Les moyens de subsistance limités amplifient encore le risque d’exploitation sexuelle,
de traite, de prostitution de survie et de mariages forcés précoces.»
«Les mesures destinées à atténuer les risques de violences sexuelles
et fondées sur le genre n’ont pas toujours été prises en compte
dans la conception des centres d’accueil d’urgence aménagés sous
forme de camps et la mise en œuvre des activités, ce qui augmente
le risque de violences sexuelles et fondées sur le genre et la vulnérabilité
à l’égard de celles-ci. (…) L’isolement de certains centres et l’absence
de services de police ou d’autres dispositifs de sécurité pendant
la nuit contribuent au sentiment d’insécurité et au risque de violences
sexuelles et fondées sur le genre.»
- La coordination insuffisante et la définition précise
des attributions: le HCR appelle le Gouvernement grec «et le ministère
de la Politique migratoire en particulier, à définir clairement
les structures de coordination de l’ensemble des parties prenantes
humanitaires, afin de garantir une réponse cohérente et efficace
qui comble les lacunes, évite les chevauchements de compétences,
optimise l’emploi des ressources et assure l’élaboration en temps
utile d’un dispositif d’intervention et d’une procédure opérationnelle
normalisée pour faire face aux situations difficiles. Cela permettrait
au HCR et aux autres acteurs humanitaires de ne plus avoir à réagir
de manière ad hoc, comme cela a été le cas pour faire face aux conditions
hivernales, et aux donneurs d’avoir davantage confiance dans le
traitement humanitaire de cette situation par la Grèce.»

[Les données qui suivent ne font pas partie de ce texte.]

(** The template text before and after its one [{{.Addons}}]. *)
Definition placeholderAt : nat :=
  match String.index 0 addonsPlaceholder controlPlaneCloudInit with Some k => k | None => 0 end.
Definition initBefore : string := substring 0 placeholderAt controlPlaneCloudInit.
Definition initAfter : string :=
  substring (placeholderAt + String.length addonsPlaceholder)
            (String.length controlPlaneCloudInit) controlPlaneCloudInit.

(** The fields [NewInitControlPlane] never writes: the request as the
    orchestrator filled it, except the header, the write files, the
    sentinel command, the endpoint type, the version and the addons. *)
Definition initFrame (i0 i : ControlPlaneInput) : Prop :=
  Certificates i = Certificates i0 /\ CACert i = CACert i0 /\
  CAKey i = CAKey i0 /\ ControlPlaneEndpoint i = ControlPlaneEndpoint i0 /\
  JoinToken i = JoinToken i0 /\ JoinTokenTTLInSecs i = JoinTokenTTLInSecs i0 /\
  PortOfClusterAgent i = PortOfClusterAgent i0 /\ PortOfDqlite i = PortOfDqlite i0 /\
  AdditionalFiles (Base i) = AdditionalFiles (Base i0) /\
  ControlPlane (Base i) = ControlPlane (Base i0).

(** The struct as the builder leaves it when the version is refused. *)
Definition versionFailedInput (i : ControlPlaneInput) : ControlPlaneInput :=
  set_ControlPlaneEndpointType (initBase i) "DNS".

(** A request as the orchestrator fills it, for the witnesses. *)
Definition sampleInput : ControlPlaneInput :=
  mkInput (mkBase "" [] [] false "") [] "CA-CERT" "CA-KEY" "10.0.0.5" "" "token" 120
          "1.21.3" "25000" "19001" (Some ["metrics-server"]).

(** The same request with a version that has no minor part. *)
Definition sampleBadVersion : ControlPlaneInput := set_Version sampleInput "latest".

(** ** Lemmas *)

(** Unfold a run of the builder down to its struct updates. *)
Ltac init_unfold :=
  unfold NewInitControlPlane, versionStep, normalizeAddons, renderInit; go_unfold.

Lemma findDNS_spec (l : list string) :
  findDNS l = true <-> exists a, In a l /\ contains a "dns" = true.
Proof.
  induction l as [|a l IH]; simpl.
  - split; [discriminate | intros (x & [] & _)].
  - destruct (contains a "dns") eqn:E.
    + split; [intros _; eauto | reflexivity].
    + rewrite IH. split; intros (x & Hx & Hd); [eauto|].
      destruct Hx as [->|Hx]; [congruence | eauto].
Qed.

- L’autonomie et l’intégration: «il est indispensable d’investir
des fonds (…) pour aider les réfugiés qui resteront en Grèce à parvenir
à une autonomie constructive et à s’intégrer dans leur collectivité d’accueil.
Il faut pour cela investir dans la promotion d’un accès effectif
aux services de protection sociale, au cours de langue et d’orientation
déjà en place, à la formation professionnelle et aux programmes
d’insertion professionnelle (…). Il faut également consacrer d’autres
investissements à aider les collectivités d’accueil à renforcer
les relations positives avec les réfugiés (…). Il est indispensable
de prendre des mesures pour prolonger et amplifier la participation
positive des collectivités et l’aide de la société civile et des
volontaires grecs».
- L’accès aux services de santé: «En pratique, les demandeurs
d’asile n’ont pas accès aux services de santé, car ils doivent être
titulaires d’une carte d’assurance-maladie pour les étrangers, dont
la délivrance n’est pas encore mise en œuvre par le ministère de
la Santé. De plus, les obstacles bureaucratiques ne permettent pas
toujours aux demandeurs d’asile d’être titulaires d’un numéro de sécurité
sociale susceptible de leur offrir un autre moyen d’accès aux soins
de santé ou retardent l’obtention de ce numéro.»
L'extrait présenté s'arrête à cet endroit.